Durante la administración del priísta José Murat Casab (1998-2004) el nuevo arreglo pluralista (más bien deberíamos decir, pluriétnico) se sostuvo; pero se quebró bajo Ulises Ruiz Ortíz (2004-2010). Como tres décadas antes, la administración estadual perdió el control del estado –sólo que en esta ocasión ya no existía una presidencia imperial y un partido de Estado capaces de imponer una solución al conflicto. El Ejército se negó a intervenir. La rebelión de la APPO se prolongó durante todo 2006 y se resolvió con torpeza, mediante el uso de la Armada de México. El gobernador Ruiz recibió de los marinos el control de su capital y terminó su sexenio cuatro años más tarde –enmedio de la impunidad general por los abusos de antes del conflicto, por los de 2006 y por los que siguieron. La transición política se dio sólo en 2010, cuando una coalición de todos los partidos contra el PRI impuso a Gabino Cué Monteagudo (2010-2016) cuya administración, sin embargo, también terminó envuelta en represiones, como la masacre de Nochixtlán de 2016.
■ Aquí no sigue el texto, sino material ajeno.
(* ===== verification/SocksAddr.v ===== *)
(** * Destinations

    [SocksAddr] of [common/network.rs]: the destination of a connection, an
    address or a domain with a port, with its text form. *)

From stdpp Require Import base numbers list sets.
From Stdlib Require Import ZArith Lia.
From S2P Require Import Prelude Text IpText SrsWire.

Local Open Scope Z_scope.

Inductive Network : Type := Tcp | Udp | Icmp.

Global Instance Network_eq_dec : EqDecision Network.
Proof. solve_decision. Defined.

(** [std::net::SocketAddr] without the flow label of an IPv6 address, which
    no text and no constructor of the program sets. *)
Record SocketAddr : Type := { ip : IpAddr; sa_port : Z; scope_id : Z }.

Global Instance SocketAddr_eq_dec : EqDecision SocketAddr.
Proof. solve_decision. Defined.

Inductive SocksAddr : Type :=
| Ip (address : SocketAddr)
| Domain (host : text) (port : Z).

Global Instance SocksAddr_eq_dec : EqDecision SocksAddr.
Proof. solve_decision. Defined.

Inductive SocksError : Type := MissingPort | EmptyHost | InvalidPort.

Module Socks.

Definition as_str (n : Network) : text :=
  match n with
  | Tcp => [116; 99; 112]
  | Udp => [117; 100; 112]
  | Icmp => [105; 99; 109; 112]
  end.

(** The classes of addresses of [std::net]. *)
Definition v4_in (a network bits : Z) : bool :=
  bool_decide (Z.shiftr a (32 - bits) = Z.shiftr network (32 - bits)).
Definition v6_in (a network bits : Z) : bool :=
  bool_decide (Z.shiftr a (128 - bits) = Z.shiftr network (128 - bits)).

Definition v4 (a b c d : Z) : Z := from_be_bytes [a; b; c; d].

Definition is_private_v4 (a : Z) : bool :=
  v4_in a (v4 10 0 0 0) 8 || v4_in a (v4 172 16 0 0) 12 || v4_in a (v4 192 168 0 0) 16.
Definition is_loopback_v4 (a : Z) : bool := v4_in a (v4 127 0 0 0) 8.
Definition is_multicast_v4 (a : Z) : bool := v4_in a (v4 224 0 0 0) 4.
Definition is_link_local_v4 (a : Z) : bool := v4_in a (v4 169 254 0 0) 16.
Definition is_unspecified (a : Z) : bool := bool_decide (a = 0).

Definition is_unique_local_v6 (a : Z) : bool := v6_in a (Z.shiftl 64512 112) 7.
Definition is_loopback_v6 (a : Z) : bool := bool_decide (a = 1).
Definition is_multicast_v6 (a : Z) : bool := v6_in a (Z.shiftl 65280 112) 8.
Definition is_unicast_link_local_v6 (a : Z) : bool := v6_in a (Z.shiftl 65152 112) 10.

Definition is_private_address (address : IpAddr) : bool :=
  match address with
  | IpV4 a => is_private_v4 a || is_loopback_v4 a || is_multicast_v4 a || is_link_local_v4 a || is_unspecified a
  | IpV6 a => is_unique_local_v6 a || is_loopback_v6 a || is_multicast_v6 a
              || is_unicast_link_local_v6 a || is_unspecified a
  end.

Definition new (host : text) (port : Z) : SocksAddr :=
  match IpText.parse_ip host with
  | Some address => Ip {| ip := address; sa_port := port; scope_id := 0 |}
  | None => Domain host port
  end.

Definition host (a : SocksAddr) : text :=
  match a with
  | Ip address => IpText.display_ip address.(ip)
  | Domain host _ => host
  end.

Definition port (a : SocksAddr) : Z :=
  match a with
  | Ip address => address.(sa_port)
  | Domain _ port => port
  end.

Definition is_domain (a : SocksAddr) : bool :=
  match a with Ip _ => false | Domain _ _ => true end.

(** ** Text *)

Definition OPEN : Z := 91.
Definition CLOSE : Z := 93.
Definition PERCENT : Z := 37.
Definition PLUS : Z := 43.

Definition display_socket (a : SocketAddr) : text :=
  match a.(ip) with
  | IpV4 x => IpText.display_v4 x ++ [IpText.COLON] ++ IpText.decimal a.(sa_port)
  | IpV6 x =>
      [OPEN] ++ IpText.display_v6 x
      ++ (if decide (a.(scope_id) = 0) then [] else [PERCENT] ++ IpText.decimal a.(scope_id))
      ++ [CLOSE; IpText.COLON] ++ IpText.decimal a.(sa_port)
  end.

Definition display (a : SocksAddr) : text :=
  match a with
  | Ip address => display_socket address
  | Domain host port => host ++ [IpText.COLON] ++ IpText.decimal port
  end.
Las experiencias de Torreblanca en Guerrero y de Ramírez-Carrasco en Oaxaca demuestran la necesidad de reconocer espacios políticos a los movimientos populares y plebeyos. Esto puede lograrse mediante una alternancia política, como en Guerrero; o a través del reparto de responsabilidades territoriales sin alternancia política, como en Oaxaca. Ambas experiencias demostrarían la utilidad de unir (a) la alternancia partidista –que permite organizar las alternativas políticas en un espectro izquierda-derecha que ordena el debate a nivel estadual–; con (b) un reconocimiento de atribuciones a los pueblos indígenas y afromexicanos a nivel comunitario y regional –que permite asegurar la representación de la multitud de colectividades en un horizonte campesino-popular. Esto, en términos generales es lo que trataron de hacer en las administraciones estaduales perredistas en Zacatecas, Tlaxcala, Baja California Sur, Chiapas y Michoacán. Esto es lo que las élites estaduales de Guerrero y Oaxaca no deseaban –lo mismo que las de otros estados del “sur mexicano”, como Puebla, Hidalgo, Morelos, Veracruz y Tabasco. No extraña que en esas mismas entidades se concentrasen por años los conflictos postelectorales y la violencia política. Notemos cómo en esas mismas entidades la tensión se redujo al llegar la izquierda al poder por la vía electoral.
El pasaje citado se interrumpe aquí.